**** DATA TO EXAMINE
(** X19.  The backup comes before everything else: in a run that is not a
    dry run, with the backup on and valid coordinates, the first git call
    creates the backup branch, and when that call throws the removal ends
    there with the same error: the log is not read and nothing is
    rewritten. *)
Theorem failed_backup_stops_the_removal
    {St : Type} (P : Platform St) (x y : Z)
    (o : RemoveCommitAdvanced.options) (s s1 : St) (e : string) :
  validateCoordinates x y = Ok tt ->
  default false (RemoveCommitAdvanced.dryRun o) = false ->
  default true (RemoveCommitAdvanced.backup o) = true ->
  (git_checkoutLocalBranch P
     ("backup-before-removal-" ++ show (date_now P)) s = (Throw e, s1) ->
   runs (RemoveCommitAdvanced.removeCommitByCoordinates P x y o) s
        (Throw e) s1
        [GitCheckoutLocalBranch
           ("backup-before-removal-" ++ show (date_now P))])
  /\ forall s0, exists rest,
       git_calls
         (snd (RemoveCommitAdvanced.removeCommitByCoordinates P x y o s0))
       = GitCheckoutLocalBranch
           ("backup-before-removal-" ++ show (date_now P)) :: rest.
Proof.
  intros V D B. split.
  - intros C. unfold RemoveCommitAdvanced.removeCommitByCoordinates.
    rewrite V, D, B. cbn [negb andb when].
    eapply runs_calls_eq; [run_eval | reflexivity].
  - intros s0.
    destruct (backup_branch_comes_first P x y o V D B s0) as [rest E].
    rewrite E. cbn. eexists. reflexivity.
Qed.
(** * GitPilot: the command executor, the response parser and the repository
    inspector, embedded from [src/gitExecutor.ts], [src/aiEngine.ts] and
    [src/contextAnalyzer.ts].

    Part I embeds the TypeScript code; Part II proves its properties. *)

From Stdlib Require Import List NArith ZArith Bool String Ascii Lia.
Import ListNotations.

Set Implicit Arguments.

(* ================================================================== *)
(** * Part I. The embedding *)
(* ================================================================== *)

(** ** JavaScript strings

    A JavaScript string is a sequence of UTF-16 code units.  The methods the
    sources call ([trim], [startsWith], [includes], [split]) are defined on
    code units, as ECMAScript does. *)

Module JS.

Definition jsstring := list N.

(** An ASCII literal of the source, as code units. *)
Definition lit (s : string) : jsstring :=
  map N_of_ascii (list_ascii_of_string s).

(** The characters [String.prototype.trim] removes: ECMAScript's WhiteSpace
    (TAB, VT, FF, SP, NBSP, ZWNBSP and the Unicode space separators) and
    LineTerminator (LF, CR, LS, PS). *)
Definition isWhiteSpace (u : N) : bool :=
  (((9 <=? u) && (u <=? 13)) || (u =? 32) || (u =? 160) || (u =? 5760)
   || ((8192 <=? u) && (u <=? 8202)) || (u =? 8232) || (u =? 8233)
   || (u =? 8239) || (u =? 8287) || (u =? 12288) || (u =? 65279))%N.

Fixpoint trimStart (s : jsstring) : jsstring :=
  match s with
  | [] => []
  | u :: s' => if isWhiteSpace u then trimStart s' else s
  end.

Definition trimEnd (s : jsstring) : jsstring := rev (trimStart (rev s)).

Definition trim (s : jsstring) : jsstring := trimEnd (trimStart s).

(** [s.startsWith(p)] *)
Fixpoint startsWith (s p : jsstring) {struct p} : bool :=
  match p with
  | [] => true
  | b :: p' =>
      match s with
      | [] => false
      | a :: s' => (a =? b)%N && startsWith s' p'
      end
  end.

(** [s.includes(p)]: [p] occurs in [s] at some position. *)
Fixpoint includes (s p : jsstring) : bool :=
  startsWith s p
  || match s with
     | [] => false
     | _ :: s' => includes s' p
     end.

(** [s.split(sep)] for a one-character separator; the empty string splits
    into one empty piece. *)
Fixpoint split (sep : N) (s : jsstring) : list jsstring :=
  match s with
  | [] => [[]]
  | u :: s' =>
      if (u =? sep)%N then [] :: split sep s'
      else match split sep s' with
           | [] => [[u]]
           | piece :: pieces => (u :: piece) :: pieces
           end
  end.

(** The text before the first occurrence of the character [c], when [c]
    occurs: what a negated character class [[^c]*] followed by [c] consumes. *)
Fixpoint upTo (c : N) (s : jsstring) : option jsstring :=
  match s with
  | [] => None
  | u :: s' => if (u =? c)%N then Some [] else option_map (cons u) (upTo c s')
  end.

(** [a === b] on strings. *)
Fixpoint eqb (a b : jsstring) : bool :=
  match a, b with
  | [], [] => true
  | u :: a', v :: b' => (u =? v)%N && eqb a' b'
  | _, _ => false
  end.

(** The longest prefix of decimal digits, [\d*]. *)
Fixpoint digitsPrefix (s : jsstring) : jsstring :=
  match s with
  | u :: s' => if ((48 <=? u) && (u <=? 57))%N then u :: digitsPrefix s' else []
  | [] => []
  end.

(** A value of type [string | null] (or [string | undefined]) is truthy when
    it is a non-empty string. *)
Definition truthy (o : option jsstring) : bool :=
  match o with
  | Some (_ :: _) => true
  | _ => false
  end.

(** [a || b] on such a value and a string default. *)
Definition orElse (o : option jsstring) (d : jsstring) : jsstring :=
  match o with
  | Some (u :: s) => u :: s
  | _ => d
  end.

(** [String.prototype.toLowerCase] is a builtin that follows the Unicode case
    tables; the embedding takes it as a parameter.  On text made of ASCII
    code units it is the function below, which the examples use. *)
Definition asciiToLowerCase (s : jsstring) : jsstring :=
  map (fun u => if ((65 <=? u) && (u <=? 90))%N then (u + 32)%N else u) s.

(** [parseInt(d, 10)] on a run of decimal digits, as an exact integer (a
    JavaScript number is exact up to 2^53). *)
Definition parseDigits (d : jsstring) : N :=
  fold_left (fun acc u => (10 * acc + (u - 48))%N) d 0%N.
********
EXERCISE REQUIREMENTS - In the listing, count the lines that contain the word "decimal", then give the number and nothing more.

ANSWER BELOW - 2